--- Problem description ---
What lines of the data below hold the string "mkIndexed"? Copy each one.

--- Excerpted data ---

Lemma recover_active_any w dir base ivl f :
  quiet w -> nodes w !! segment_path dir base = Some (NFile f) -> len (f_data f) <= seg_limit w ->
  nodes w !! index_path dir base <> Some NDir -> nodes w !! dir = Some NDir ->
  0 <= base -> base + len (f_data f) < 2 ^ 64 ->
  exists w', touches (seg_files dir base) w w' /\
  ((exists e, recover_active_segment dir base ivl w = (Err e, w'))
   \/ exists c sg ix, recover_active_segment dir base ivl w = (Ok (sg, ix, len c), w')
      /\ scanned_seg w' dir base (mkIndexed sg ix) c).
Proof.
  intros Hq Hf Hm Hnd Hdir H0 Hb. pose proof (len_nonneg (f_data f)). unfold recover_active_segment.
  destruct (segment_open_run w dir base f Hq Hf) as (s0 & Ho & Hr0 & Hb0 & Hp0); [unfold seg_limit, u32_max in Hm; lia|].
  rewrite (bind_Ok _ _ _ _ _ Ho).
  destruct (recovery_scan_any w s0 _ Hq Hr0 ltac:(unfold seg_limit in Hm; lia)) as (s1 & Hr1 & Hb1 & Hp1 & Hcase).
  destruct Hcase as [(e & Hs)|(p & Hs & Hp)].
  { exists w. split; [apply touches_refl|]. left. exists e. by rewrite (bind_Err _ _ _ _ _ (with_local_Err _ _ _ _ _ _ Hs)). }
  rewrite (bind_Ok _ _ _ _ _ (with_local_run _ _ _ _ _ _ Hs)). cbv iota beta.
  destruct (cut_run w s1 _ p Hq Hr1 Hp) as (w2 & s2 & Htr & Hr2 & Ht2 & Hb2 & Hp2).
  rewrite (bind_Ok _ _ _ _ _ Htr). cbn [snd]. set (bs := take (Z.to_nat p) (f_data f)) in *.
  assert (Hbs : len bs <= len (f_data f)) by (unfold bs, len; rewrite length_take; lia).
  rewrite Hp1, Hp0 in Ht2, Hp2. rewrite Hb1, Hb0 in Hb2.
  assert (Hidx : nodes w2 !! index_path dir base = nodes w !! index_path dir base).
  { eapply touches_lookup; [done|]. intros E%list_elem_of_singleton.
    symmetry in E. by apply segment_index_path_ne in E. }
  pose proof (touches_quiet _ _ _ Ht2 Hq) as Hq2.
  destruct (remove_file_if_present_run w2 (index_path dir base) Hq2) as (w3 & Hrm & Ht3 & Hnone);
    [by rewrite Hidx|].
  rewrite (bind_Ok _ _ _ _ _ Hrm). pose proof (touches_quiet _ _ _ Ht3 Hq2) as Hq3.
  assert (Hdir3 : nodes w3 !! dir = Some NDir).
  { erewrite touches_lookup; [erewrite touches_lookup; [done|exact Ht2|]|exact Ht3|];
      intros E%list_elem_of_singleton; by apply snoc_ne in E. }
  destruct (index_create_run w3 dir base ivl Hq3 Hnone (parent_index_path _ _ _ Hdir3))
    as (ix & Hci & Hri & He & Hbi & Hpi).
  set (w4 := set_nodes _ w3) in *.
  assert (Ht24 : touches [index_path dir base] w2 w4).
  { eapply touches_trans; [done|]. unfold w4. apply touches_insert. }
  assert (Htall : touches (seg_files dir base) w w4).
  { eapply touches_trans; [by apply touches_fst|by apply touches_snd]. }
  rewrite (bind_Ok _ _ _ _ _ Hci).
  destruct (replay_any w4 (mkIndexed s2 ix) base bs) as (w5 & s5 & Ht5 & Hcase);
    simpl; rewrite ?Hp2, ?Hpi; try done; try lia.
  { eapply Segment.rep_frame; [done|]. rewrite Hp2. eapply touches_lookup; [exact Ht24|].
    intros E%list_elem_of_singleton. by apply segment_index_path_ne in E. }
  { erewrite seg_limit_touches by exact Htall. lia. }
  { intros E. symmetry in E. by apply segment_index_path_ne in E. }
  simpl in Ht5, Hcase. rewrite Hpi in Ht5.
  assert (Ht' : touches (seg_files dir base) w w5) by (eapply touches_trans; [exact Htall|by apply touches_snd]).
  exists w5. split; [done|]. destruct Hcase as [(e & Hrp)|(c & Hrp & Ebs & Hc & Hr5 & Hp5 & _ & Hb5 & Hpp5 & Hbi5 & _)].
  { left. exists e. by rewrite (bind_Err _ _ _ _ _ (with_local_Err _ _ _ _ _ _ Hrp)). }
  right. exists c, (segment s5), (index s5).
  rewrite (bind_Ok _ _ _ _ _ (with_local_run _ _ _ _ _ _ Hrp)). split; [done|]. rewrite Ebs in Hr5, Hbs.
  split; simpl; try done; try congruence. erewrite seg_limit_touches by exact Ht'. lia.
Qed.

--- Output ---
      /\ scanned_seg w' dir base (mkIndexed sg ix) c).
  destruct (replay_any w4 (mkIndexed s2 ix) base bs) as (w5 & s5 & Ht5 & Hcase);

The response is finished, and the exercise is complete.